(** ** Running the instructions *)

Lemma held_insert b k v keys :
  NoDup keys -> k ∈ keys -> held (<[k := v]> b) keys = held b keys - default 0 (b !! k) + v.
Proof.
  induction keys as [|k' keys IH]; intros Hnd Hk; [by apply not_elem_of_nil in Hk|].
  apply NoDup_cons in Hnd as [Hk' Hnd]. cbn [held foldr].
  fold (held (<[k := v]> b) keys) (held b keys). destruct (decide (k' = k)) as [->|Hne].
  - rewrite lookup_insert_eq, held_insert_out by done. simpl. lia.
  - apply elem_of_cons in Hk as [->|Hk]; [done|].
    rewrite lookup_insert_ne, IH by done. lia.
Qed.

(** The mint's supply: no negative balance, and all fit in 64 bits together. *)
Definition supply (b : gmap string Z) (keys : list string) : Prop :=
  (forall k, k ∈ keys -> 0 <= default 0 (b !! k))
  /\ held b keys <= KVAULT_BURN_ALL_SHARES_SENTINEL.

(** From [b] to [b'] the keys lose [burned] together and nothing else changes. *)
Definition burns (keys : list string) (burned : Z) (b b' : gmap string Z) : Prop :=
  held b' keys = held b keys - burned
  /\ (forall k, k ∈ keys -> 0 <= default 0 (b' !! k))
  /\ (forall k, k ∉ keys -> b' !! k = b !! k).

Lemma burns_refl keys b : (forall k, k ∈ keys -> 0 <= default 0 (b !! k)) -> burns keys 0 b b.
Proof. intros H. split_and!; [lia|done|done]. Qed.

Lemma burns_trans keys m n b1 b2 b3 :
  burns keys m b1 b2 -> burns keys n b2 b3 -> burns keys (m + n) b1 b3.
Proof.
  intros (H1 & _ & H2) (H3 & H4 & H5). split_and!; [lia|done|].
  intros k Hk. by rewrite H5, H2.
Qed.

Lemma burns_supply keys n b b' : 0 <= n -> supply b keys -> burns keys n b b' -> supply b' keys.
Proof. intros Hn [_ Hs] (H1 & H2 & _). split; [done|lia]. Qed.

Lemma held_ge b k keys x :
  (forall k, k ∈ keys -> 0 <= default 0 (b !! k)) -> k ∈ keys -> b !! k = Some x -> x <= held b keys.
Proof.
  induction keys as [|k' keys IH]; intros Hpos Hk Hx; [by apply not_elem_of_nil in Hk|].
  cbn [held foldr]. fold (held b keys).
  assert (0 <= held b keys) as Hge.
  { clear -Hpos. induction keys as [|z keys IH]; [done|]. cbn [held foldr]. fold (held b keys).
    assert (0 <= default 0 (b !! z)) by (apply Hpos; right; left).
    enough (0 <= held b keys) by lia. apply IH. intros k [->|Hk]%elem_of_cons; apply Hpos; [left|by do 2 right]. }
  apply elem_of_cons in Hk as [->|Hk].
  - rewrite Hx. simpl. lia.
  - assert (0 <= default 0 (b !! k')) by (apply Hpos; left).
    enough (x <= held b keys) by lia. apply IH; [|done..]. intros; apply Hpos. by right.
Qed.
(** ** A concrete exit

    An owner with two share accounts leaves a devnet vault completely. *)
Module Demo.
Definition kvault : string := KAMINO_KVAULT_PROGRAM_IDS devnet.

Definition kit : TokenKit := {|
  TOKEN_PROGRAM_ADDRESS := "TokenkegQfeZyiNwAJbNbGKPFXCWuBvf9Ss623VQ5DA";
  findAssociatedTokenPda owner mint program := owner ++ ":" ++ mint;
  getCreateAssociatedTokenIdempotentInstruction c program :=
    mkInstruction "ATokenGPvbdGVxr1b2hvZbsiqW5xWH25efTNsLJA8knL"
      [create_payer c; create_ata c; create_owner c; create_mint c] (Some [1]);
  getTransferCheckedInstruction t program :=
    mkInstruction program [transfer_source t; transfer_mint t; transfer_destination t;
                           transfer_authority t]
      (Some [12; transfer_amount t; transfer_decimals t]);
  getCloseAccountInstruction c program :=
    mkInstruction program [close_account c; close_destination c; close_owner c] (Some [9]);
  checkAddress raw := if String.eqb raw "" then Err (PlainError "not an address") else Ok tt
|}.

Definition decimal_kit : DecimalKit := {|
  Decimal := string;
  newDecimal := Ok;
  isFinite _ := true;
  isNegative _ := false;
  decimal_max a _ := a
|}.

Definition ata : string := "owner:mint".

Definition transfer_ (source destination : string) (n : Z) (b : gmap string Z)
    : option (gmap string Z) :=
  match b !! source, b !! destination with
  | Some x, Some y =>
      if n <=? x
      then Some (if String.eqb source destination then b
                 else <[destination := y + n]> (<[source := x - n]> b))
      else None
  | _, _ => None
  end.

Definition ledger : TokenLedger := fun ix b =>
  match decodeKvaultWithdrawShares ix kvault with
  | Some n =>
      match b !! ata with
      | Some x =>
          if n =? KVAULT_BURN_ALL_SHARES_SENTINEL then Some (<[ata := 0]> b)
          else if n <=? x then Some (<[ata := x - n]> b) else None
      | None => None
      end
  | None =>
      match data ix, accounts ix with
      | Some [1], [_; account; _; _] =>
          Some (match b !! account with Some _ => b | None => <[account := 0]> b end)
      | Some [12; n; _], [source; _; destination; _] => transfer_ source destination n b
      | Some [9], [account; _; _] =>
          match b !! account with
          | Some x => if x =? 0 then Some (delete account b) else None
          | None => None
          end
      | _, _ => Some b
      end
  end.

Definition entry (pubkey units : string) : json :=
  JObject [("pubkey", JString pubkey);
           ("account", JObject [("data", JObject [("parsed", JObject [("info",
              JObject [("tokenAmount", JObject [("amount", JString units)])])])])])].

Definition state : VaultState := mkVaultState (Some "deposit") (Some "mint") "6" None "0" "0".

Definition burn_all : Instruction :=
  mkInstruction kvault ["owner"; ata]
    (Some ([183; 18; 70; 156; 148; 109; 161; 34] ++ repeat 255 8)%list).

Definition bundle : WithdrawBundle :=
  mkBundle None (Some [Some (mkInstruction "MemoSq4gqABAXKb96qnH8TysNcWxMyWCqXgDLGmfcHr" [] None);
                       Some burn_all]) None.

Definition shareEntries : option json := Some (JArray [entry ata "5"; entry "aux" "7"]).

Definition answers (c : @plan_call decimal_kit unit) (s : unit)
    : result (@plan_response decimal_kit unit c) * unit :=
  (match c as c' return result (@plan_response decimal_kit unit c') with
   | AssertActive => Ok tt
   | GetVaultState _ => Ok state
   | LoadVaultProgram _ => Ok kvault
   | GetTokenAccountsByOwner _ _ => Ok shareEntries
   | LoadVaultReserves => Ok tt
   | FetchGlobalConfig => Ok (Some ("0", "0"))
   | FetchLookupTable _ => Ok []
   | ExposesUserSharesState => Ok true
   | WithdrawIxs _ => Ok bundle
   end, s).

Definition runtime : KaminoRuntime := mkRuntime devnet "https://rpc".
Definition input : KaminoWithdrawInput := mkWithdrawInput "vault" "owner" None "0.000012" None 7.

Definition exit_run :=
  run answers (@buildKaminoWithdrawPlan kit decimal_kit unit runtime input) tt.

━━━━

• _AIM OF THE TASK_: Output the full listing again with nothing altered.

• _EXERCISE ANSWER_:
(** ** Running the instructions *)

Lemma held_insert b k v keys :
  NoDup keys -> k ∈ keys -> held (<[k := v]> b) keys = held b keys - default 0 (b !! k) + v.
Proof.
  induction keys as [|k' keys IH]; intros Hnd Hk; [by apply not_elem_of_nil in Hk|].
  apply NoDup_cons in Hnd as [Hk' Hnd]. cbn [held foldr].
  fold (held (<[k := v]> b) keys) (held b keys). destruct (decide (k' = k)) as [->|Hne].
  - rewrite lookup_insert_eq, held_insert_out by done. simpl. lia.
  - apply elem_of_cons in Hk as [->|Hk]; [done|].
    rewrite lookup_insert_ne, IH by done. lia.
Qed.

(** The mint's supply: no negative balance, and all fit in 64 bits together. *)
Definition supply (b : gmap string Z) (keys : list string) : Prop :=
  (forall k, k ∈ keys -> 0 <= default 0 (b !! k))
  /\ held b keys <= KVAULT_BURN_ALL_SHARES_SENTINEL.

(** From [b] to [b'] the keys lose [burned] together and nothing else changes. *)
Definition burns (keys : list string) (burned : Z) (b b' : gmap string Z) : Prop :=
  held b' keys = held b keys - burned
  /\ (forall k, k ∈ keys -> 0 <= default 0 (b' !! k))
  /\ (forall k, k ∉ keys -> b' !! k = b !! k).

Lemma burns_refl keys b : (forall k, k ∈ keys -> 0 <= default 0 (b !! k)) -> burns keys 0 b b.
Proof. intros H. split_and!; [lia|done|done]. Qed.

Lemma burns_trans keys m n b1 b2 b3 :
  burns keys m b1 b2 -> burns keys n b2 b3 -> burns keys (m + n) b1 b3.
Proof.
  intros (H1 & _ & H2) (H3 & H4 & H5). split_and!; [lia|done|].
  intros k Hk. by rewrite H5, H2.
Qed.

Lemma burns_supply keys n b b' : 0 <= n -> supply b keys -> burns keys n b b' -> supply b' keys.
Proof. intros Hn [_ Hs] (H1 & H2 & _). split; [done|lia]. Qed.

Lemma held_ge b k keys x :
  (forall k, k ∈ keys -> 0 <= default 0 (b !! k)) -> k ∈ keys -> b !! k = Some x -> x <= held b keys.
Proof.
  induction keys as [|k' keys IH]; intros Hpos Hk Hx; [by apply not_elem_of_nil in Hk|].
  cbn [held foldr]. fold (held b keys).
  assert (0 <= held b keys) as Hge.
  { clear -Hpos. induction keys as [|z keys IH]; [done|]. cbn [held foldr]. fold (held b keys).
    assert (0 <= default 0 (b !! z)) by (apply Hpos; right; left).
    enough (0 <= held b keys) by lia. apply IH. intros k [->|Hk]%elem_of_cons; apply Hpos; [left|by do 2 right]. }
  apply elem_of_cons in Hk as [->|Hk].
  - rewrite Hx. simpl. lia.
  - assert (0 <= default 0 (b !! k')) by (apply Hpos; left).
    enough (x <= held b keys) by lia. apply IH; [|done..]. intros; apply Hpos. by right.
Qed.
(** ** A concrete exit

    An owner with two share accounts leaves a devnet vault completely. *)
Module Demo.
Definition kvault : string := KAMINO_KVAULT_PROGRAM_IDS devnet.

Definition kit : TokenKit := {|
  TOKEN_PROGRAM_ADDRESS := "TokenkegQfeZyiNwAJbNbGKPFXCWuBvf9Ss623VQ5DA";
  findAssociatedTokenPda owner mint program := owner ++ ":" ++ mint;
  getCreateAssociatedTokenIdempotentInstruction c program :=
    mkInstruction "ATokenGPvbdGVxr1b2hvZbsiqW5xWH25efTNsLJA8knL"
      [create_payer c; create_ata c; create_owner c; create_mint c] (Some [1]);
  getTransferCheckedInstruction t program :=
    mkInstruction program [transfer_source t; transfer_mint t; transfer_destination t;
                           transfer_authority t]
      (Some [12; transfer_amount t; transfer_decimals t]);
  getCloseAccountInstruction c program :=
    mkInstruction program [close_account c; close_destination c; close_owner c] (Some [9]);
  checkAddress raw := if String.eqb raw "" then Err (PlainError "not an address") else Ok tt
|}.

Definition decimal_kit : DecimalKit := {|
  Decimal := string;
  newDecimal := Ok;
  isFinite _ := true;
  isNegative _ := false;
  decimal_max a _ := a
|}.

Definition ata : string := "owner:mint".

Definition transfer_ (source destination : string) (n : Z) (b : gmap string Z)
    : option (gmap string Z) :=
  match b !! source, b !! destination with
  | Some x, Some y =>
      if n <=? x
      then Some (if String.eqb source destination then b
                 else <[destination := y + n]> (<[source := x - n]> b))
      else None
  | _, _ => None
  end.

Definition ledger : TokenLedger := fun ix b =>
  match decodeKvaultWithdrawShares ix kvault with
  | Some n =>
      match b !! ata with
      | Some x =>
          if n =? KVAULT_BURN_ALL_SHARES_SENTINEL then Some (<[ata := 0]> b)
          else if n <=? x then Some (<[ata := x - n]> b) else None
      | None => None
      end
  | None =>
      match data ix, accounts ix with
      | Some [1], [_; account; _; _] =>
          Some (match b !! account with Some _ => b | None => <[account := 0]> b end)
      | Some [12; n; _], [source; _; destination; _] => transfer_ source destination n b
      | Some [9], [account; _; _] =>
          match b !! account with
          | Some x => if x =? 0 then Some (delete account b) else None
          | None => None
          end
      | _, _ => Some b
      end
  end.

Definition entry (pubkey units : string) : json :=
  JObject [("pubkey", JString pubkey);
           ("account", JObject [("data", JObject [("parsed", JObject [("info",
              JObject [("tokenAmount", JObject [("amount", JString units)])])])])])].

Definition state : VaultState := mkVaultState (Some "deposit") (Some "mint") "6" None "0" "0".

Definition burn_all : Instruction :=
  mkInstruction kvault ["owner"; ata]
    (Some ([183; 18; 70; 156; 148; 109; 161; 34] ++ repeat 255 8)%list).

Definition bundle : WithdrawBundle :=
  mkBundle None (Some [Some (mkInstruction "MemoSq4gqABAXKb96qnH8TysNcWxMyWCqXgDLGmfcHr" [] None);
                       Some burn_all]) None.

Definition shareEntries : option json := Some (JArray [entry ata "5"; entry "aux" "7"]).

Definition answers (c : @plan_call decimal_kit unit) (s : unit)
    : result (@plan_response decimal_kit unit c) * unit :=
  (match c as c' return result (@plan_response decimal_kit unit c') with
   | AssertActive => Ok tt
   | GetVaultState _ => Ok state
   | LoadVaultProgram _ => Ok kvault
   | GetTokenAccountsByOwner _ _ => Ok shareEntries
   | LoadVaultReserves => Ok tt
   | FetchGlobalConfig => Ok (Some ("0", "0"))
   | FetchLookupTable _ => Ok []
   | ExposesUserSharesState => Ok true
   | WithdrawIxs _ => Ok bundle
   end, s).

Definition runtime : KaminoRuntime := mkRuntime devnet "https://rpc".
Definition input : KaminoWithdrawInput := mkWithdrawInput "vault" "owner" None "0.000012" None 7.

Definition exit_run :=
  run answers (@buildKaminoWithdrawPlan kit decimal_kit unit runtime input) tt.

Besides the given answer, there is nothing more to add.